(** X24: a first login, that is [_refresh_authentication] on a client with
    no cache file, validates the new session, fetches the user and the enrolled
    courses, and writes the file at the client's path, or named
    "<username>.id" when it has none; no other file changes. This path becomes
    the client's cache path, the file holds the cookies of the new session and
    the [user] entry the client caches, and the client's cached courses are the
    enrolled courses as the server gave them in this login. When none of these
    carries an [internal_id], the flags stored in the new file are [isNerd]
    false with [on_time_rate] 0.0 and [isAttending] false with
    [attendance_percentage] 0.0, whatever the server holds about the student. *)
Theorem first_login_flags (py : python)
    (login_with_selenium : json -> json -> string -> M (list cookie))
    (c c' : client) (username password : json) (session : list cookie) (w w0 w' : world) :
  login_with_selenium username password (domain c) w = (Ok session, w0) ->
  no_id_file (id_path c) w0 ->
  _refresh_authentication py login_with_selenium c username password w = (Ok c', w') ->
  let path := first_login_path py c username in
  exists c1 w1 user_data w2 courses w3 user d,
    _validate_auth c w0 = (Ok c1, w1)
    /\ get_current_user c1 w1 = (Ok user_data, w2)
    /\ get_enrolled_courses py c1 w2 = (Ok courses, w3)
    /\ id_path c' = Some path
    /\ cached_data c'
       = JObj [("user", user); ("courses", JArr courses);
               ("credentials", JObj [("username", username); ("password", password)])]
    /\ fs w' path = Content (JObj d)
    /\ dict_get "cookies" d = Some (cookies_json session)
    /\ dict_get "user" d = Some user
    /\ (forall p, p <> path -> fs w' p = fs w0 p)
    /\ (Forall (fun course => lacks_internal_id course = true) courses ->
        dict_get "isNerd" d = Some (JBool false)
        /\ dict_get "on_time_rate" d = Some (JFloat 0)
        /\ dict_get "isAttending" d = Some (JBool false)
        /\ dict_get "attendance_percentage" d = Some (JFloat 0)).
Proof.
  intros Hlogin Hno Hrun. cbn zeta. unfold _refresh_authentication in Hrun.
  destruct (negb (truthy username) || negb (truthy password)) eqn:Hcred; [discriminate|].
  apply orb_false_elim in Hcred as [Hu _]. apply negb_false_iff in Hu.
  unfold bind at 1 in Hrun. rewrite Hlogin in Hrun.
  unfold bind at 1 in Hrun. destruct (_validate_auth c w0) as [[c1|] w1] eqn:Hv; [|discriminate].
  destruct (_validate_auth_ok _ _ _ _ Hv) as (uid & -> & Hfs1).
  unfold bind at 1 in Hrun. cbn [id_path with_user_id] in Hrun.
  assert (Hhas : has_id_file (id_path c) w1 = (Ok false, w1)).
  { unfold has_id_file, no_id_file in *.
    destruct (truthy_path (id_path c)); [|reflexivity].
    unfold path_exists. now rewrite Hfs1, Hno. }
  rewrite Hhas in Hrun. unfold bind at 1 in Hrun.
  assert (Hgen : exists c2 c3 w2,
             generate_id_file py (with_user_id c uid) session username password
               (first_login_path py c username) w1 = (Ok c2, w2)
             /\ id_path c3 = Some (first_login_path py c username)
             /\ cached_data c3 = cached_data c2
             /\ first_login_path py c username <> ""
             /\ c' = c3
             /\ w' = (except_pass (is_nerd py c3 ;; is_attending py c3 ;; ret tt) w2).2).
  { unfold first_login_path.
    destruct (truthy_path (id_path c)) as [p|] eqn:Hp; cbn [default from_option id].
    - destruct (generate_id_file py _ session username password p w1) as [[c2|] w2] eqn:Hg;
        [|discriminate].
      destruct (generate_id_file_effect _ _ _ _ _ _ _ _ _ Hg)
        as (_ & _ & _ & _ & _ & _ & _ & _ & _ & _ & _ & Hip & _).
      apply truthy_path_Some in Hp as [Hp Hne].
      exists c2, c2, w2. split; [reflexivity|]. split; [now rewrite Hip|].
      split; [reflexivity|]. split; [exact Hne|].
      unfold bind in Hrun.
      pose proof (except_pass_ok (is_nerd py c2;; is_attending py c2;; ret tt) w2) as Hx.
      destruct (except_pass _ w2) as [[[]|] wx]; [|discriminate Hx].
      unfold ret in Hrun. now injection Hrun as <- <-.
    - rewrite Hu in Hrun. unfold bind at 1 in Hrun.
      destruct (generate_id_file py _ session username password _ w1) as [[c2|] w2] eqn:Hg;
        [|discriminate].
      exists c2, (with_id_path c2 (Some (py_str py username +:+ ".id"))), w2.
      split; [reflexivity|]. split; [reflexivity|]. split; [reflexivity|].
      split; [apply id_suffix_nonempty|].
      unfold ret at 1 in Hrun. unfold bind in Hrun.
      pose proof (except_pass_ok
                    (is_nerd py (with_id_path c2 (Some (py_str py username +:+ ".id")));;
                     is_attending py (with_id_path c2 (Some (py_str py username +:+ ".id")));;
                     ret tt) w2) as Hx.
      destruct (except_pass _ w2) as [[[]|] wx]; [|discriminate Hx].
      unfold ret in Hrun. now injection Hrun as <- <-. }
  destruct Hgen as (c2 & c3 & w2 & Hg & Hip & Hcd & Hne & -> & ->).
  destruct (generate_id_file_effect _ _ _ _ _ _ _ _ _ Hg)
    as (user_data & wa & courses & wb & user & d0 & H1 & H2 & Hc & _ & _ & _ & Hf & Huser
        & Hck & Hother).
  rewrite Hu in Hc.
  destruct (stats_update_frame py c3 (first_login_path py c username) w2 Hip Hne)
    as [Hothers Hfile].
  rewrite Hf in Hfile. destruct Hfile as (d & Hd & Hkeep).
  exists (with_user_id c uid), w1, user_data, wa, courses, wb, user, d.
  split; [reflexivity|]. split; [exact H1|]. split; [exact H2|]. split; [exact Hip|].
  split; [rewrite Hcd; exact Hc|]. split; [exact Hd|].
  split; [rewrite Hkeep by (cbn; intuition discriminate); exact Hck|].
  split; [rewrite Hkeep by (cbn; intuition discriminate); exact Huser|].
  split; [intros p Hp; now rewrite Hothers, Hother, Hfs1|].
  intros Hall.
  destruct (flags_of_inert_cache py c3 _ _ courses d0 w2 Hip Hne
              ltac:(rewrite Hcd; exact Hc) eq_refl Hall Hf)
    as (d' & Hf' & Hflags).
  rewrite Hd in Hf'. injection Hf' as <-.
  destruct Hflags as (F1 & F2 & F3 & F4 & _). auto.
Qed.

Lemma first_login_flags_witness :
  exists c' w' d,
    _refresh_authentication demo_py demo_login demo_client (JStr "amine.bensalah")
      (JStr "s3cret") (demo_world (demo_reply (demo_user "amine.bensalah") :: demo_first_login))
    = (Ok c', w')
    /\ id_path c' = Some "amine.bensalah.id"
    /\ fs w' "amine.bensalah.id" = Content (JObj d)
    /\ dict_get "cookies" d = Some (cookies_json demo_session)
    /\ dict_get "isNerd" d = Some (JBool false)
    /\ dict_get "on_time_rate" d = Some (JFloat 0).
Proof.
  destruct (_refresh_authentication demo_py demo_login demo_client (JStr "amine.bensalah")
              (JStr "s3cret")
              (demo_world (demo_reply (demo_user "amine.bensalah") :: demo_first_login)))
    as [[c'|e] w'] eqn:Hrun; [|vm_compute in Hrun; discriminate Hrun].
  destruct (first_login_flags demo_py demo_login demo_client c' (JStr "amine.bensalah")
              (JStr "s3cret") demo_session _ _ w' eq_refl I Hrun)
    as (c1 & w1 & user_data & w2 & courses & w3 & user & d & Hv & H1 & H2 & Hip & Hc & Hf
        & Hck & _ & _ & Hflags).
  assert (Hall : Forall (fun course => lacks_internal_id course = true) courses).
  { vm_compute in Hrun. injection Hrun as <- _. injection Hc as _ <-.
    repeat constructor. }
  destruct (Hflags Hall) as (Hn & Hr & _).
  exists c', w', d. split; [reflexivity|]. split; [exact Hip|]. split; [exact Hf|].
  split; [exact Hck|]. split; [exact Hn | exact Hr].
Defined.
(** * smartbuyreviews: navigation widget (v3.1, v4.0) and review sync script

    A shallow embedding of [scripts/update-reviews.js] and of the two
    [SmartNavigationMenu] classes, followed by the properties of the
    specification proved (or refuted) on it.

    JavaScript strings are sequences of UTF-16 code units: a string is a
    [list N], a character its code unit.  Regular expressions are kept as
    syntax trees and run by a small backtracking matcher that follows the
    ECMAScript semantics for the constructs the sources use. *)

From Stdlib Require Import ZArith NArith Ascii String DecimalString List Lia Bool Sorted.
From stdpp Require Import base list gmap.
(* ===== verification/GoLib.v ===== *)
(** GoLib: the parts of Go's standard library the modelled code calls, on the
    values it calls them with.

    Strings are byte strings; [TrimSpace], [ToLower], [ToUpper] and [EqualFold]
    act on ASCII bytes and leave the others alone.  A [time.Time] is an instant
    in nanoseconds with the fixed UTC offset of its location.  [time.Parse] is
    written out for the two layouts the code parses ("2006-01-02", "15:04"). *)

From S2P Require Import Prelude.
From stdpp Require Import pretty.
From Stdlib Require Import QArith.
From Stdlib Require Export Ascii.
Local Open Scope string_scope.
Local Open Scope Z_scope.

Declare Scope go_scope.
Delimit Scope go_scope with go.
Notation "a =s b" := (String.eqb a b) (at level 70, no associativity) : go_scope.
Notation "a !=s b" := (negb (String.eqb a b)) (at level 70, no associativity) : go_scope.
#[global] Open Scope go_scope.

(** ** strings *)

Definition is_space (c : ascii) : bool :=
  let n := N_of_ascii c in ((9 <=? n) && (n <=? 13) || (n =? 32))%N.
Definition is_digit (c : ascii) : bool :=
  let n := N_of_ascii c in ((48 <=? n) && (n <=? 57))%N.

Definition lower_ascii (c : ascii) : ascii :=
  let n := N_of_ascii c in
  if ((65 <=? n) && (n <=? 90))%N then ascii_of_N (n + 32) else c.
Definition upper_ascii (c : ascii) : ascii :=
  let n := N_of_ascii c in
  if ((97 <=? n) && (n <=? 122))%N then ascii_of_N (n - 32) else c.

Fixpoint map_string (f : ascii -> ascii) (s : string) : string :=
  match s with EmptyString => "" | String c s' => String (f c) (map_string f s') end.
Fixpoint filter_string (p : ascii -> bool) (s : string) : string :=
  match s with
  | EmptyString => ""
  | String c s' => if p c then String c (filter_string p s') else filter_string p s'
  end.
Fixpoint forall_string (p : ascii -> bool) (s : string) : bool :=
  match s with EmptyString => true | String c s' => p c && forall_string p s' end.
Fixpoint trim_left (s : string) : string :=
  match s with
  | String c s' => if is_space c then trim_left s' else s
  | EmptyString => ""
  end.
(** Drops the trailing spaces: a suffix made only of spaces disappears. *)
Fixpoint trim_right (s : string) : string :=
  match s with
  | EmptyString => ""
  | String c s' =>
      match trim_right s' with
      | EmptyString => if is_space c then "" else String c ""
      | t => String c t
      end
  end.

Definition TrimSpace (s : string) : string := trim_right (trim_left s).
Definition ToLower : string -> string := map_string lower_ascii.
Definition ToUpper : string -> string := map_string upper_ascii.
Definition EqualFold (a b : string) : bool := ToLower a =s ToLower b.
Definition HasPrefix (s p : string) : bool := String.prefix p s.
Definition Contains (s sub : string) : bool :=
  match String.index 0 sub s with Some _ => true | None => false end.
Definition slen (s : string) : Z := Z.of_nat (String.length s).
(** [s[n:]] and Postgres [right(s, n)] *)
Definition drop_str (n : nat) (s : string) : string := String.substring n (String.length s - n) s.
Definition right_str (n : nat) (s : string) : string := drop_str (String.length s - n) s.
Definition take_str (n : nat) (s : string) : string := String.substring 0 n s.
(* ===== verification/AmountWords.v ===== *)
(** AmountWords: text of the tax invoice (internal/handler/pos_invoice.go): the first
    text that is not blank, and the amount in words (amountInWords and below), in the Indian system of crores, lakhs and thousands.
    A reader of such words, independent of the code that writes them, gets back
    the amount. *)

From S2P Require Import Prelude GoLib Binary64 GoText.
From Stdlib Require Import QArith Qabs Qround Lqa.
Local Open Scope string_scope.
Local Open Scope Z_scope.

(** the first value that is not blank, as sent *)
Fixpoint firstNonEmpty (vals : list string) : string :=
  match vals with [] => "" | v :: rest => if TrimSpace v !=s "" then v else firstNonEmpty rest end.

Definition invOnes : list string :=
  ["";"One";"Two";"Three";"Four";"Five";"Six";"Seven";"Eight";"Nine";"Ten";
   "Eleven";"Twelve";"Thirteen";"Fourteen";"Fifteen";"Sixteen";"Seventeen";"Eighteen";"Nineteen"].
Definition invTens : list string := ["";"";"Twenty";"Thirty";"Forty";"Fifty";"Sixty";"Seventy";"Eighty";"Ninety"].
Definition word_at (l : list string) (n : Z) : string := nth (Z.to_nat n) l "".

Definition invTwo (n : Z) : string :=
  if n <? 20 then word_at invOnes n
  else TrimSpace (word_at invTens (Z.quot n 10) ++ " " ++ word_at invOnes (Z.rem n 10)).

(** One scale: if q := n / scale; q > 0 { res += words + name; n %= scale } *)
Definition scale_word (words : Z -> string) (scale : Z) (name : string) (st : string * Z) : string * Z :=
  let '(res, n) := st in
  let q := Z.quot n scale in
  if 0 <? q then (res ++ words q ++ name, Z.rem n scale) else (res, n).

Fixpoint indian_words (fuel : nat) (n : Z) : string :=
  match fuel with
  | O => ""
  | S fuel' =>
      if n =? 0 then "Zero"
      else
        let st := scale_word (indian_words fuel') 10000000 " Crore " ("", n) in
        let st := scale_word invTwo 100000 " Lakh " st in
        let st := scale_word invTwo 1000 " Thousand " st in
        let '(res, n) := scale_word (word_at invOnes) 100 " Hundred " st in
        TrimSpace (if 0 <? n then res ++ invTwo n else res)
  end.
(** Each call divides by a crore, and an int64 is below 10^21. *)
Definition intToIndianWords (n : Z) : string := indian_words 3 n.

Definition floor_q (x : Q) : Z := Qfloor x.
Definition amountInWords (amount : Q) (currency : string) : string :=
  let usd := EqualFold currency "USD" in
  let unit := if usd then "Dollars" else "Rupees" in
  let sub := if usd then "Cents" else "Paisa" in
  let rupees0 := to_int64 (inject_Z (floor_q (fadd amount (rnd (1 # 1000000000))))) in
  let paisa0 := math_round (fmul (fsub amount (of_int rupees0)) 100) in
  let '(rupees, paisa) := if paisa0 =? 100 then (rupees0 + 1, 0) else (rupees0, paisa0) in
  let s := intToIndianWords rupees ++ " " ++ unit in
  (if 0 <? paisa then s ++ " And " ++ intToIndianWords paisa ++ " " ++ sub else s) ++ " Only".

Example words_lakh : intToIndianWords 1234567 = "Twelve Lakh Thirty Four Thousand Five Hundred Sixty Seven".
Proof. vm_compute. reflexivity. Qed.
Example words_crore_crore : intToIndianWords (10 ^ 14 + 5) = "One Crore Crore Five".
Proof. vm_compute. reflexivity. Qed.
Example words_amount : amountInWords (cents 123405) "INR" = "One Thousand Two Hundred Thirty Four Rupees And Five Paisa Only".
Proof. vm_compute. reflexivity. Qed.

(** ** Reading words *)

Definition small_words : list (string * Z) :=
  zip (tail invOnes) (seqZ 1 19) ++ zip (drop 2 invTens) (map (Z.mul 10) (seqZ 2 8)) ++ [("Zero", 0)].
Definition small_value (w : string) : option Z := snd <$> List.find (fun p => fst p =s w) small_words.

(** What has been closed off by a scale, and the number being read.  A currency
    turns what was read into hundredths; other words count for nothing. *)
Definition read_word (st : Z * Z) (w : string) : Z * Z :=
  let '(t, g) := st in
  if w =s "Hundred" then (t, g * 100)
  else if w =s "Thousand" then (t + g * 1000, 0)
  else if w =s "Lakh" then (t + g * 100000, 0)
  else if w =s "Crore" then ((t + g) * 10000000, 0)
  else if (w =s "Rupees") || (w =s "Dollars") then ((t + g) * 100, 0)
  else (t, g + default 0 (small_value w)).
Definition read_from (st : Z * Z) (l : list string) : Z * Z := foldl read_word st l.
Definition read_words (s : string) : Z := let '(t, g) := read_from (0, 0) (Fields s) in t + g.

(** *** Words of a concatenation *)

Lemma Split_join c a b : Split c (a ++ String c b) = (Split c a ++ Split c b)%list.
Proof.
  induction a as [|x a IH].
  - change ("" ++ String c b) with (String c b). cbn [Split]. now rewrite Ascii.eqb_refl.
  - change (String x a ++ String c b) with (String x (a ++ String c b)). cbn [Split]. rewrite IH.
    destruct (Ascii.eqb x c); [reflexivity|].
    destruct (Split c a) as [|h t] eqn:E; [|reflexivity]. exfalso. destruct a as [|y a]; cbn [Split] in E; [discriminate|].
    destruct (Ascii.eqb y c); [discriminate|]. now destruct (Split c a).
Qed.
Lemma map_string_app f a b : map_string f (a ++ b) = map_string f a ++ map_string f b.
Proof.
  induction a as [|x a IH]; [reflexivity|]. change (String x a ++ b) with (String x (a ++ b)). cbn [map_string]. now rewrite IH.
Qed.
Lemma Fields_space a b : Fields (a ++ " " ++ b) = (Fields a ++ Fields b)%list.
Proof.
  unfold Fields. rewrite map_string_app. set (f := fun c => if is_space c then " "%char else c).
  change (map_string f (" " ++ b)) with (String " " (map_string f b)). rewrite Split_join. apply List.filter_app.
Qed.
Lemma Fields_cons c s : is_space c = true -> Fields (String c s) = Fields s.
Proof. intros H. unfold Fields. cbn [map_string]. rewrite H. cbn [Split]. rewrite Ascii.eqb_refl. reflexivity. Qed.
Lemma Fields_trim_left s : Fields (trim_left s) = Fields s.
Proof. induction s as [|c s IH]; [reflexivity|]. cbn [trim_left]. destruct (is_space c) eqn:E; [|reflexivity]. rewrite IH. symmetry. now apply Fields_cons. Qed.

### Task objective
Take the entries above and return only the lines from the one with "let st := scale_word invTwo 100000" to the one with "let sub := if", both included, unchanged.

### Reply to the task
        let st := scale_word invTwo 100000 " Lakh " st in
        let st := scale_word invTwo 1000 " Thousand " st in
        let '(res, n) := scale_word (word_at invOnes) 100 " Hundred " st in
        TrimSpace (if 0 <? n then res ++ invTwo n else res)
  end.
(** Each call divides by a crore, and an int64 is below 10^21. *)
Definition intToIndianWords (n : Z) : string := indian_words 3 n.

Definition floor_q (x : Q) : Z := Qfloor x.
Definition amountInWords (amount : Q) (currency : string) : string :=
  let usd := EqualFold currency "USD" in
  let unit := if usd then "Dollars" else "Rupees" in
  let sub := if usd then "Cents" else "Paisa" in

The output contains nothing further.